WHAT YOU NEED TO DO: On how many lines of the records below does the string "State" appear? Reply with only the number.
# # #
Lemma step_settle (w : World State) (id : nat) (r : Request) (fetched : outcome Response) :
  pending w !! id = Some r ->
  step w (Settle id fetched)
  = Some {| app := submit_resume fetched (app w);
            pending := delete id (pending w);
            issued := issued w |}.
Proof. intros Hid. unfold step. by rewrite Hid. Qed.


(** One event hands [fetch] at most one request, and only a submission
    hands it any. *)
Lemma step_issued (w w' : World State) (e : Event) :
  step w e = Some w' ->
  issued w' = issued w
  \/ e = Submit /\ exists r, issued w' = issued w ++ [r]
                            /\ pending w' = <[length (issued w) := r]> (pending w).
Proof.
  destruct e as [u| |id fetched]; simpl.
  - intros [= <-]. by left.
  - destruct (submit_start (app w)) as [st [r|]]; intros [= <-]; simpl.
    + right. split; [done|]. by exists r.
    + by left.
  - destruct (pending w !! id); [|done]. intros [= <-]. by left.
Qed.

Lemma step_pending_bounded (w w' : World State) (e : Event) :
  pending_bounded w -> step w e = Some w' -> pending_bounded w'.
Proof.
  intros Hw. destruct e as [u| |id fetched]; simpl.
  - intros [= <-]. exact Hw.
  - destruct (submit_start (app w)) as [st [r|]]; intros [= <-]; [|exact Hw].
    intros id. simpl. rewrite length_app. simpl.
    destruct (decide (length (issued w) = id)) as [<-|Hne].
    + lia.
    + rewrite lookup_insert_ne by done. intros Hid%Hw. lia.
  - destruct (pending w !! id) eqn:Hid; [|done]. intros [= <-].
    intros id'. simpl. destruct (decide (id = id')) as [<-|Hne].
    + rewrite lookup_delete_eq. by intros [? ?].
    + rewrite lookup_delete_ne by done. apply Hw.
Qed.

Lemma run_pending_bounded (es : list Event) (w w' : World State) :
  pending_bounded w -> run w es = Some w' -> pending_bounded w'.
Proof.
  revert w. induction es as [|e es IH]; intros w Hw; simpl.
  - by intros [= <-].
  - destruct (step w e) as [w1|] eqn:Hstep; [|done].
    apply IH. by apply (step_pending_bounded w w1 e).
Qed.

Lemma boot_pending_bounded (st : State) : pending_bounded (boot st).
Proof. intros id. unfold boot. simpl. rewrite lookup_empty. by intros [? ?]. Qed.


End EventLoop.

(** ** The request body *)

Lemma hex_recompose (c : N) :
  c < 65536 ->
  4096 * (c / 4096 mod 16) + 256 * (c / 256 mod 16) + 16 * (c / 16 mod 16) + c mod 16 = c.
Proof.
  intros Hc.
  pose proof (N.div_mod c 16 ltac:(lia)) as H0.
  pose proof (N.div_mod (c / 16) 16 ltac:(lia)) as H1.
  pose proof (N.div_mod (c / 256) 16 ltac:(lia)) as H2.
  pose proof (N.div_mod (c / 4096) 16 ltac:(lia)) as H3.
  rewrite (N.Div0.div_div c 16 16) in H1.
  change (16 * 16) with 256 in H1.
  replace (c / 256 / 16) with (c / 4096) in H2 by (rewrite N.Div0.div_div; reflexivity).
  assert (c / 4096 / 16 = 0) as Hz.
  { rewrite N.Div0.div_div. change (4096 * 16) with 65536. by apply N.div_small. }
  rewrite Hz in H3. lia.
Qed.

Lemma unhex_hex_digit (d : N) : d < 16 -> unhex (hex_digit d) = d.
Proof.
  intros Hd. unfold unhex, hex_digit.
  destruct (N.ltb_spec d 10).
  - destruct (N.ltb_spec (48 + d) 58); lia.
  - destruct (N.ltb_spec (87 + d) 58); lia.
Qed.

Lemma unquote_unicode_escape (c : N) (tail : jsstring) :
  c < 65536 ->
  unquote_units (unicode_escape c ++ tail) = c :: unquote_units tail.
Proof.
  intros Hc. unfold unicode_escape.
  change (unquote_units ([92; 117; hex_digit (c / 4096 mod 16); hex_digit (c / 256 mod 16);
                          hex_digit (c / 16 mod 16); hex_digit (c mod 16)] ++ tail))
    with ((4096 * unhex (hex_digit (c / 4096 mod 16))
           + 256 * unhex (hex_digit (c / 256 mod 16))
           + 16 * unhex (hex_digit (c / 16 mod 16))
           + unhex (hex_digit (c mod 16))) :: unquote_units tail).
  rewrite !unhex_hex_digit by (apply N.mod_lt; lia).
  by rewrite hex_recompose.
Qed.

Lemma unquote_literal (c : N) (tail : jsstring) :
  c <> 92 -> unquote_units (c :: tail) = c :: unquote_units tail.
Proof. intros Hc. simpl. by destruct (N.eqb_spec c 92). Qed.

Lemma unquote_quote_unit (c : N) (tail : jsstring) :
  unquote_units (quote_unit c ++ tail) = c :: unquote_units tail.
Proof.
  unfold quote_unit.
  repeat match goal with
         | |- context [if ?x =? ?y then _ else _] =>
             destruct (N.eqb_spec x y) as [->|?]; [reflexivity|]
         end.
  destruct (N.ltb_spec c 32).
  - apply unquote_unicode_escape. lia.
  - by apply unquote_literal.
Qed.

Lemma quote_units_cons (c : N) (rest : jsstring) :
  quote_units (c :: rest)
  = if is_leading_surrogate c then
      match rest with
      | d :: rest' =>
          if is_trailing_surrogate d then c :: d :: quote_units rest'
          else unicode_escape c ++ quote_units rest
      | [] => unicode_escape c ++ []
      end
    else if is_trailing_surrogate c then unicode_escape c ++ quote_units rest
    else quote_unit c ++ quote_units rest.
Proof. destruct rest; simpl; by rewrite ?app_nil_r. Qed.

Lemma unquote_quote_units_bounded (n : nat) (s : jsstring) :
  (length s <= n)%nat -> unquote_units (quote_units s) = s.
Proof.
  revert s. induction n as [|n IH]; intros [|c rest] Hlen; simpl in Hlen; try done; try lia.
  assert (Hrest : unquote_units (quote_units rest) = rest) by (apply IH; lia).
  rewrite quote_units_cons.
  destruct (is_leading_surrogate c) eqn:Hlead.
  - assert (Hc : 0xD800 <= c <= 0xDBFF).
    { unfold is_leading_surrogate in Hlead. apply andb_prop in Hlead as [?%N.leb_le ?%N.leb_le]. lia. }
    destruct rest as [|d rest'].
    + rewrite unquote_unicode_escape by lia. reflexivity.
    + destruct (is_trailing_surrogate d) eqn:Htrail.
      * assert (Hd : 0xDC00 <= d <= 0xDFFF).
        { unfold is_trailing_surrogate in Htrail.
          apply andb_prop in Htrail as [?%N.leb_le ?%N.leb_le]. lia. }
        rewrite unquote_literal by lia. rewrite unquote_literal by lia.
        do 2 f_equal. apply IH. simpl in Hlen. lia.
      * rewrite unquote_unicode_escape by lia. by rewrite Hrest.
  - destruct (is_trailing_surrogate c) eqn:Htrail.
    + assert (Hc : 0xDC00 <= c <= 0xDFFF).
      { unfold is_trailing_surrogate in Htrail.
        apply andb_prop in Htrail as [?%N.leb_le ?%N.leb_le]. lia. }
      rewrite unquote_unicode_escape by lia. by rewrite Hrest.
    + rewrite unquote_quote_unit. by rewrite Hrest.
Qed.

Lemma unquote_quote_units (s : jsstring) : unquote_units (quote_units s) = s.
Proof. by apply (unquote_quote_units_bounded (length s)). Qed.

Lemma quote_units_inj (s t : jsstring) : quote_units s = quote_units t -> s = t.
Proof.
  intros H. rewrite <- (unquote_quote_units s), <- (unquote_quote_units t). by rewrite H.
Qed.

Lemma JSON_stringify_url_inj (s t : jsstring) :
  JSON_stringify_url s = JSON_stringify_url t -> s = t.
Proof.
  unfold JSON_stringify_url, QuoteJSONString. intros H.
  apply quote_units_inj.
  apply (app_inv_head (utf16 "{" ++ ([34] ++ quote_units (utf16 "url") ++ [34]) ++ utf16 ":" ++ [34])).
  apply (app_inv_tail ([34] ++ utf16 "}")).
  rewrite <- !app_assoc in *. exact H.
Qed.

(** X5: the request determines the url it carries.  Two urls that differ
    in any code unit give different bodies, whatever they contain (quotes,
    backslashes, control characters, lone surrogates): nothing is lost or
    merged by the escaping. *)
Theorem post_request_inj (s t : jsstring) :
  post_request s = post_request t -> s = t.
Proof.
  intros H. apply JSON_stringify_url_inj. exact (f_equal body H).
Qed.

Lemma post_request_inj_witness :
  trim (utf16 " http://a.example ") = utf16 "http://a.example".
Proof.
  exact (post_request_inj (trim (utf16 " http://a.example ")) (utf16 "http://a.example")
           eq_refl).
Defined.

(** ** Normalising twice *)

Lemma trim_head (s : jsstring) (c : N) :
  head (trim s) = Some c -> is_trimmed_unit c = false.
Proof.
  destruct (trimEnd_prefix (trimStart s)) as (after & Ht & _).
  fold (trim s) in Ht. destruct (trim s) as [|d rest]; [done|].
  intros [= ->]. exact (trimStart_head s c (rest ++ after) Ht).
Qed.

Lemma trim_last (s : jsstring) (c : N) :
  last (trim s) = Some c -> is_trimmed_unit c = false.
Proof. apply trimEnd_last. Qed.

Lemma trimStart_fixed (t : jsstring) :
  (forall c, head t = Some c -> is_trimmed_unit c = false) -> trimStart t = t.
Proof.
  destruct t as [|c t]; [done|]. intros H. simpl. by rewrite (H c eq_refl).
Qed.

Lemma trimEnd_fixed (t : jsstring) :
  (forall c, last t = Some c -> is_trimmed_unit c = false) -> trimEnd t = t.
Proof.
  unfold trimEnd. destruct t as [|c init _] using rev_ind; [done|].
  intros H. rewrite rev_app_distr. simpl app.
  rewrite trimStart_fixed.
  - simpl rev. by rewrite rev_involutive.
  - intros d [= <-]. apply H. by rewrite last_snoc.
Qed.

(** Trimming is idempotent: a trimmed string trims to itself. *)
Lemma trim_idempotent (s : jsstring) : trim (trim s) = trim s.
Proof.
  unfold trim at 1. rewrite (trimStart_fixed (trim s) (trim_head s)).
  apply trimEnd_fixed, trim_last.
Qed.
# # #
TASK ANSWER: 5